To make it easier to follow I’ll put a diagrammatical post up under a new thread, “LTNs Will Increase Pollution and Greenhouse Gases”

Adrian. In response to #6292. Yes you have engaged but not countered any of the statistics I have supplied. You haven’t disproved the maths or logic so I’m guessing you cannot. If I “question every and stat supplied by full-time academics and bona fide research studies” it is because they are questionable. Have you actually read any of these papers or are you just relying on summaries and conclusions spun by various lobby groups ?

For example Rachel Aldred’s paper quoted in Richard Eason’s Bowes QN (LTN) Report on the effects of LTNs. Of her sample population nearly 30% were drawn from London Cycling Groups. This over represents the opinions of cyclists by about a factor of ten times since, in the same paper, she quotes “only 3% of the Outer London Borough population cycle 3 times a week”. In a longitudinal survey where you are relying on people to fill in a diary of walking, cycling and car activity, is this really a representative sample from a fair minded, objective statistician? As a result of this bias towards cyclists she has also hugely under represented the BAME community since her sample population were 89% white where the general population in Outer London is around 65% white. So the BAME community’s input/opinion is diluted to a third of what it should be.

In addition, her paper is littered with figures where the p value is <0.5 where statistically this makes them unreliable as they cannot rule out the Null Hypothesis, meaning they could be just random events. Despite a small percentage increase in cycling from a very low base, she had to also conclude “No evidence either way of change in car use associated with interventions”. You tend not to read these conclusions from LCC or BSfE or even from TfL who funded it.

If you only want to listen to academics then in personal communication to me from Rachel herself…
“I agree that with the figures we have re motor traffic in Waltham Forest, we can’t draw strong conclusions about impacts of the Village scheme on motor traffic flows on boundary roads.”

And when questioned about relating her survey on the LTN effect on the fire service to emergency vehicles in general…..
“London Ambulance Survey data unfortunately is not granular and spatial like the fire brigade data, so we weren’t able to use that in the same way.”
In other words they didn’t look at the effect on the Police or Ambulance service because it wasn’t easy.
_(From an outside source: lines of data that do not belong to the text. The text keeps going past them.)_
Lemma new_SkipList_holds : holds new_SkipList [].
Proof.
  exists [], (fun x => kMaxHeight). split; [|intros x Hx; by apply not_elem_of_nil in Hx].
  assert (forall x, x ∈ [head_] -> x = head_) as H1 by (intros x; by rewrite list_elem_of_singleton).
  split; try done.
  - constructor; [apply not_elem_of_nil | constructor].
  - intros x ->%H1. by eexists.
  - intros [|y l1] x l2 i E Hi; [|by destruct l1]. injection E as <- <-.
    unfold Next. cbn [new_SkipList sl_nodes]. cbn [lookup list_lookup head_ mbind option_bind node_next].
    by rewrite lookup_replicate_2.
  - constructor.
  - cbn. unfold kMaxHeight. lia.
  - intros x Hx. by apply not_elem_of_nil in Hx.
Qed.
End Correct.

(** * Integers as keys *)

#[export] Instance Z_KeyOrder : KeyOrder (fun _ : Z => True) Z.sub.
Proof. split; lia. Qed.

Lemma skiplist_insert_witness :
  exists s ks, insert_all (compare := Z.sub) new_SkipList [3; 1; 2] = Some s /\
    ks ≡ₚ [] ++ [3; 1; 2] /\ holds (valid := fun _ => True) (compare := Z.sub) s ks.
Proof.
  apply skiplist_insert; [exact new_SkipList_holds | repeat constructor | by intros x k [] |].
  repeat constructor; lia.
Defined.

(** The list after inserting 3, 1 and 2, and a fourth key on the way in. *)
Lemma holds_3 :
  exists s, insert_all (compare := Z.sub) new_SkipList [3; 1] = Some s /\
    holds (valid := fun _ => True) (compare := Z.sub) s ([1] ++ [3]).
Proof.
  destruct (Insert_ok (compare := Z.sub) new_SkipList [] [] 3) as (s1 & E1 & H1).
  { exact new_SkipList_holds. }
  { by split. }
  destruct (Insert_ok (compare := Z.sub) s1 [] [3] 1 H1) as (s2 & E2 & H2).
  { split; [done | constructor | by repeat constructor]. }
  exists s2. cbn [insert_all]. rewrite E1. cbn [mbind option_bind]. by rewrite E2.
Qed.

Lemma skiplist_search_witness :
  exists s pos, insert_all (compare := Z.sub) new_SkipList [3; 1] = Some s /\
    cursor_spec (compare := Z.sub) (valid := fun _ => True) s [1; 3] pos.
Proof.
  destruct holds_3 as (s & E & H). destruct (skiplist_search s ([1] ++ [3]) H) as [pos Hpos].
  exists s, pos. split; [exact E | exact Hpos].
Defined.

Lemma insert_published_witness :
  exists s s1 x h prev, insert_all (compare := Z.sub) new_SkipList [3; 1] = Some s /\
    insert_prepare Z.sub s 2 = Some (s1, x, h, prev) /\ (1 <= h)%nat.
Proof.
  destruct holds_3 as (s & E & H).
  destruct (insert_published s [1] [3] 2 H) as (s1 & x & h & prev & E1 & Hh & _).
  { split; [done | by repeat constructor | by repeat constructor]. }
  exists s, s1, x, h, prev. split; [exact E|]. split; [exact E1 | exact Hh].
Defined.

(** The walks of the definitions themselves. *)
Example skiplist_run :
  match insert_all (compare := Z.sub) new_SkipList [30; 10; 50; 20; 40] with
  | Some s => (Contains Z.sub s 40, Contains Z.sub s 45, it ← iter_Seek Z.sub s 25; iter_key s it,
               it ← iter_SeekToLast s; it ← iter_Prev Z.sub s it; iter_key s it,
               it ← iter_SeekToFirst s; iter_Prev Z.sub s it)
  | None => (None, None, None, None, None)
  end = (Some true, Some false, Some 30, Some 40, Some None).
Proof. vm_compute. reflexivity. Qed.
Or if they did they didn’t report it. These emergency services operate in a different way with “nearest responder” so don’t have the local knowledge of the Fire Brigade.

With respect to the effects of LTNs on cycling and whether they work at all Rachel says…..
“In terms of health benefits – I mainly see LTNs (if they work) as improving health by increased walking – I think this would be the main pathway.”
Note the “IF THEY WORK”

If Oliver no longer lives in Enfield how come he is still commenting on BSfE and still appears to be an administrator ?
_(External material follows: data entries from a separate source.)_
(** ** Iterating *)

(** The iterator over the entries [es] in the order of their internal keys. *)
Record mem_cursor (t : MemTable) (es : list mem_entry) (pos : nat -> sl_Iterator) : Prop := {
  mc_sorted : StronglySorted (fun a b => internal_compare c (entry_ikey a) (entry_ikey b) < 0) es;
  mc_valid i : iter_Valid (pos i) = (i <? length es)%nat;
  mc_key i : mem_iter_key t (pos i) = entry_ikey <$> es !! i;
  mc_value i : mem_iter_value t (pos i) = e_value <$> es !! i;
  mc_first : iter_SeekToFirst (mem_table t) = Some (pos 0%nat);
  mc_next i : (i < length es)%nat -> iter_Next (mem_table t) (pos i) = Some (pos (S i));
  mc_prev i : (i < length es)%nat ->
    mem_iter_Prev (user_comparator := c) t (pos i) = Some (match i with O => None | S j => pos j end);
  mc_last : iter_SeekToLast (mem_table t) = Some (match length es with O => None | S j => pos j end);
  mc_seek k ea eb : ivalid (valid := valid) k -> size k < 2 ^ 32 -> es = ea ++ eb ->
    Forall (fun e => internal_compare c (entry_ikey e) k < 0) ea ->
    Forall (fun e => 0 <= internal_compare c (entry_ikey e) k) eb ->
    mem_iter_Seek (user_comparator := c) t k = Some (pos (length ea));
}.

Lemma EncodeKey_slice k : size k < 2 ^ 32 -> mem_GetLengthPrefixedSlice (EncodeKey k) = Some (k, []).
Proof.
  intros Hk. pose proof (size_nonneg k). unfold EncodeKey, PutVarint32. rewrite u32_small by lia.
  cbn [app]. rewrite <- (app_nil_r k) at 2. by apply mem_slice_app.
Qed.

Lemma cmp_target es k : Forall entry_ok es -> size k < 2 ^ 32 ->
  Forall (fun b => cmp_mem b (EncodeKey k) < 0) (map entry_bytes es) <->
  Forall (fun e => internal_compare c (entry_ikey e) k < 0) es.
Proof.
  intros Hok Hk. rewrite Forall_map. induction Hok as [|e es He Hok IH]; [done|].
  rewrite !List.Forall_cons_iff, IH. unfold mem_KeyComparator. by rewrite entry_slice, EncodeKey_slice.
Qed.

Lemma cmp_target_ge es k : Forall entry_ok es -> size k < 2 ^ 32 ->
  Forall (fun b => 0 <= cmp_mem b (EncodeKey k)) (map entry_bytes es) <->
  Forall (fun e => 0 <= internal_compare c (entry_ikey e) k) es.
Proof.
  intros Hok Hk. rewrite Forall_map. induction Hok as [|e es He Hok IH]; [done|].
  rewrite !List.Forall_cons_iff, IH. unfold mem_KeyComparator. by rewrite entry_slice, EncodeKey_slice.
Qed.

(** The iterator of the memtable gives its entries, each once, with their
    internal keys and values, in the order of the internal keys (so the newest
    entry of a user key comes first); [Seek] stops at the first internal key not
    before the target.  Nothing fails. *)
Theorem memtable_iterator t ents :
  mem_holds t ents -> exists es pos, es ≡ₚ ents /\ mem_cursor t es pos.
Proof.
  intros (ks & Hks & Hp & Hok). apply Permutation_map_inv in Hp as (es & -> & Hp).
  exists es. destruct (search_cursor _ _ Hks) as [pos Hpos]. exists pos. split; [by symmetry|].
  assert (Forall entry_ok es) as Hoks by (by rewrite <- Hp).
  assert (forall i, iter_key (mem_table t) (pos i) = entry_bytes <$> es !! i) as Hkey.
  { intros i. rewrite (cur_key _ _ _ Hpos). apply list_lookup_fmap. }
  assert (forall i e, es !! i = Some e -> entry_ok e) as Hat.
  { intros i e Hi. rewrite List.Forall_forall in Hoks. apply Hoks, list_elem_of_In.
    by apply list_elem_of_lookup_2 in Hi. }
  destruct Hpos as [Pv _ P0 Pn Pp Pl Ps _]. rewrite length_map in *. split; try done.
  - destruct (holds_ordered _ _ Hks) as [Hs _]. clear - Hs Hoks laws.
    induction Hoks as [|e es He Hoks IH]; [constructor|]. cbn [map] in Hs.
    apply StronglySorted_inv in Hs as [Hs Hall]. constructor; [by apply IH|].
    rewrite Forall_map in Hall. rewrite List.Forall_forall in Hall, Hoks |- *. intros e' He'.
    rewrite <- cmp_entries by auto. by apply Hall.
  - intros i. unfold mem_iter_key. rewrite Hkey. destruct (es !! i) as [e|] eqn:Ei; [|done].
    cbn [fmap option_fmap option_map mbind option_bind]. by rewrite (entry_slice e (Hat i e Ei)).
  - intros i. unfold mem_iter_value. rewrite Hkey. destruct (es !! i) as [e|] eqn:Ei; [|done].
    cbn [fmap option_fmap option_map mbind option_bind]. rewrite (entry_slice e (Hat i e Ei)).
    cbn [mbind option_bind]. pose proof (mem_slice_app (e_value e) [] (eok_value e (Hat i e Ei))) as Hsl.
    rewrite app_nil_r in Hsl. by rewrite Hsl.
  - intros k ea eb Hk Hsz -> Ha Hb. unfold mem_iter_Seek. apply List.Forall_app in Hoks as [Hoa Hob].
    rewrite (Ps (EncodeKey k) (map entry_bytes ea) (map entry_bytes eb)); [by rewrite length_map| |
      apply map_app | by apply cmp_target | by apply cmp_target_ge].
    exists k, []. split; [by apply EncodeKey_slice | done].
Qed.

(** ** Inserting a batch *)

Definition op_entry (seq : Z) (op : batch_op) : mem_entry :=
  match op with
  | OpPut key value => mk_entry seq kTypeValue key value
  | OpDelete key => mk_entry seq kTypeDeletion key []
  end.

(** The entries of a batch that starts at [seq]. *)
Fixpoint batch_entries (seq : Z) (ops : list batch_op) : list mem_entry :=
  match ops with [] => [] | op :: ops => op_entry seq op :: batch_entries (seq + 1) ops end.

Definition op_fits (op : batch_op) : Prop :=
  match op with
  | OpPut key value => valid key /\ size key + 8 < 2 ^ 32 /\ size value < 2 ^ 32
  | OpDelete key => valid key /\ size key + 8 < 2 ^ 32
  end.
In your belief that “ traffic flows have increased in London and Enfield over the past 30 years” you are clearly disagreeing with “full time academics and bona fide research studies” of Transport for London.
I agree that digital way finding apps will have led to an increase in traffic on some minor roads where these would largely have depended on local knowledge, but is the solution really to close all these roads and increase pollution and Greenhouse Gases as a result ? Surely a better way would be to legislate that these companies algorithms cannot show an alternative route through residential areas unless there is a substantial (20%?) saving of journey time.
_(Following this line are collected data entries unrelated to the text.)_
Fixpoint SkipEmptyDataBlocksForward (fuel : nat) (t : TwoLevelIterator) : run TwoLevelIterator :=
  match fuel with
  | O => OutOfFuel
  | S fuel =>
      if no_data t then
        if negb (Valid (index_iter_ t)) then SetDataIterator t None
        else
          w ← Next (index_iter_ t);
          t ← InitDataBlock (set_index t w);
          t ← if_data SeekToFirst t;
          SkipEmptyDataBlocksForward fuel t
      else Done t
  end.

Fixpoint SkipEmptyDataBlocksBackward (fuel : nat) (t : TwoLevelIterator) : run TwoLevelIterator :=
  match fuel with
  | O => OutOfFuel
  | S fuel =>
      if no_data t then
        if negb (Valid (index_iter_ t)) then SetDataIterator t None
        else
          w ← Prev (index_iter_ t);
          t ← InitDataBlock (set_index t w);
          t ← if_data SeekToLast t;
          SkipEmptyDataBlocksBackward fuel t
      else Done t
  end.

(** The loops turn once for each index entry and once past the last. *)
Context (fuel : nat).

Definition two_Seek (t : TwoLevelIterator) (target : list byte) : run TwoLevelIterator :=
  w ← Seek (index_iter_ t) target;
  t ← InitDataBlock (set_index t w);
  t ← if_data (fun w => Seek w target) t;
  SkipEmptyDataBlocksForward fuel t.

Definition two_SeekToFirst (t : TwoLevelIterator) : run TwoLevelIterator :=
  w ← SeekToFirst (index_iter_ t);
  t ← InitDataBlock (set_index t w);
  t ← if_data SeekToFirst t;
  SkipEmptyDataBlocksForward fuel t.

Definition two_SeekToLast (t : TwoLevelIterator) : run TwoLevelIterator :=
  w ← SeekToLast (index_iter_ t);
  t ← InitDataBlock (set_index t w);
  t ← if_data SeekToLast t;
  SkipEmptyDataBlocksBackward fuel t.

Definition two_Next (t : TwoLevelIterator) : run TwoLevelIterator :=
  w ← Next (data_iter_ t); SkipEmptyDataBlocksForward fuel (set_data t w).

Definition two_Prev (t : TwoLevelIterator) : run TwoLevelIterator :=
  w ← Prev (data_iter_ t); SkipEmptyDataBlocksBackward fuel (set_data t w).

Definition two_status (t : TwoLevelIterator) : Status :=
  if negb (ok (status (index_iter_ t))) then status (index_iter_ t)
  else if (match iter_ (data_iter_ t) with Some _ => true | None => false end) &&
          negb (ok (status (data_iter_ t))) then status (data_iter_ t)
  else status_ t.

Definition two_level_iterator : Iterator TwoLevelIterator := {|
  Valid t := Valid (data_iter_ t);
  SeekToFirst := two_SeekToFirst;
  SeekToLast := two_SeekToLast;
  Seek := two_Seek;
  Next := two_Next;
  Prev := two_Prev;
  key t := key (data_iter_ t);
  value t := value (data_iter_ t);
  status := two_status;
|}.
End TwoLevel.
Arguments TwoLevelIterator I D A : clear implicits.

(** * Positions in a list of blocks *)

Section Blocks.
Context {B : Type} (block : B -> list (list byte * list byte)).

Definition entries (hs : list B) : list (list byte * list byte) := concat (map block hs).

(** The position of the first entry of block [b]. *)
Definition starts (hs : list B) (b : nat) : nat := length (entries (take b hs)).

Lemma entries_app hs hs' : entries (hs ++ hs') = entries hs ++ entries hs'.
Proof. unfold entries. by rewrite map_app, concat_app. Qed.

Lemma entries_split hs b h :
  hs !! b = Some h -> entries hs = entries (take b hs) ++ block h ++ entries (drop (S b) hs).
Proof. intros Hb. rewrite <- (take_drop_middle hs b h Hb) at 1. by rewrite entries_app. Qed.

Lemma starts_S hs b h : hs !! b = Some h -> starts hs (S b) = (starts hs b + length (block h))%nat.
Proof.
  intros Hb. unfold starts. rewrite (take_S_r hs b h Hb), entries_app, length_app.
  unfold entries at 2. cbn [map concat]. by rewrite app_nil_r.
Qed.

Lemma starts_all hs : starts hs (length hs) = length (entries hs).
Proof. unfold starts. by rewrite firstn_all. Qed.

Lemma starts_0 hs : starts hs 0 = 0%nat.
Proof. reflexivity. Qed.

Lemma entries_lookup hs b h j :
  hs !! b = Some h -> (j < length (block h))%nat -> entries hs !! (starts hs b + j)%nat = block h !! j.
Proof.
  intros Hb Hj. rewrite (entries_split hs b h Hb). unfold starts.
  rewrite lookup_app_r by lia. rewrite lookup_app_l by lia. f_equal. lia.
Qed.

Lemma starts_bound hs b h : hs !! b = Some h -> (starts hs b + length (block h) <= length (entries hs))%nat.
Proof. intros Hb. rewrite (entries_split hs b h Hb), !length_app. unfold starts. lia. Qed.

Lemma elem_of_entries hs kv : kv ∈ entries hs <-> exists b h, hs !! b = Some h /\ kv ∈ block h.
Proof.
  unfold entries. rewrite list_elem_of_In, in_concat. split.
  - intros (l & Hl & Hkv). apply in_map_iff in Hl as (h & <- & Hh).
    apply list_elem_of_In, list_elem_of_lookup in Hh as [b Hb]. exists b, h.
    split; [done|]. by apply list_elem_of_In.
  - intros (b & h & Hb & Hkv). exists (block h). split; [|by apply list_elem_of_In].
    apply in_map, list_elem_of_In. by apply list_elem_of_lookup_2 in Hb.
Qed.
End Blocks.

(** * The two levels are one list *)

Section Correct.
Context {c : Comparator} {valid : list byte -> Prop} {laws : ComparatorLaws valid c}.
Context {I D A : Type} `{Iterator I} `{Iterator D}.
Context (block_function : A -> list byte -> run (D * A)) (fuel : nat).
Implicit Type t : TwoLevelIterator I D A.
Lemma cut_before_holder i l g e n :
  ls !! i = Some l -> kvs !! g = Some e -> e ∈ l -> cut (S g) l n -> exists m, cut g l m /\ n = S m.
Proof.
  intros Hi Hg He Hn. apply list_elem_of_lookup in He as He'. destruct He' as [j Hj]. exists j.
  assert (cut g l j) as Hcj.
  { split; [apply lookup_lt_Some in Hj; lia|]. intros j' e' Hj'.
    destruct (child_index i l e' Hi) as [h Hh]; [by apply list_elem_of_lookup_2 in Hj'|].
    rewrite (take_index g h e' Hh), <- (kvs_lt h g e' e Hh Hg). split.
    - by apply (strong_lookup l j' j e' e (child_sorted i l Hi)).
    - intros Hlt. destruct (Nat.lt_trichotomy j' j) as [|[->|Hgt]]; [done|exfalso..].
      + assert (e' = e) as -> by congruence. rewrite cmp_refl in Hlt; [lia|]. by apply (kvs_valid g).
      + pose proof (strong_lookup l j j' e e' (child_sorted i l Hi) Hj Hj' Hgt) as Hc'. cbn in Hc'.
        apply (cmp_lt_gt e'.1 e.1) in Hlt; [lia|by apply (kvs_valid h)|by apply (kvs_valid g)]. }
  split; [done|]. apply (cut_unique (S g) l); [done|]. by apply (cut_next_holder i l g e).
Qed.

Lemma cut_next_other l g e n :
  kvs !! g = Some e -> e ∉ l -> cut g l n <-> cut (S g) l n.
Proof.
  intros Hg He. unfold cut. rewrite (take_S_r kvs g e Hg).
  split; intros [Hn Hc]; (split; [done|]); intros j e' Hj; rewrite (Hc j e' Hj), elem_of_app, list_elem_of_singleton;
    (assert (e' <> e) by (intros ->; by apply list_elem_of_lookup_2 in Hj)); tauto.
Qed.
You and anyone else are free to give up their car if they don’t need it. Others may be persuaded to do so also, or use the cars they have less, but you can still do this without the LTNs which are causing those that have to drive to increase pollution against their will. Road pricing might work but for a left of centre person like myself this is just an admittance that ultimately only rich people will be able to drive and those poorer people who rely on their car will have to lower their standard of living elsewhere to continue to work. There are better ways of reducing traffic, and pollution in particular.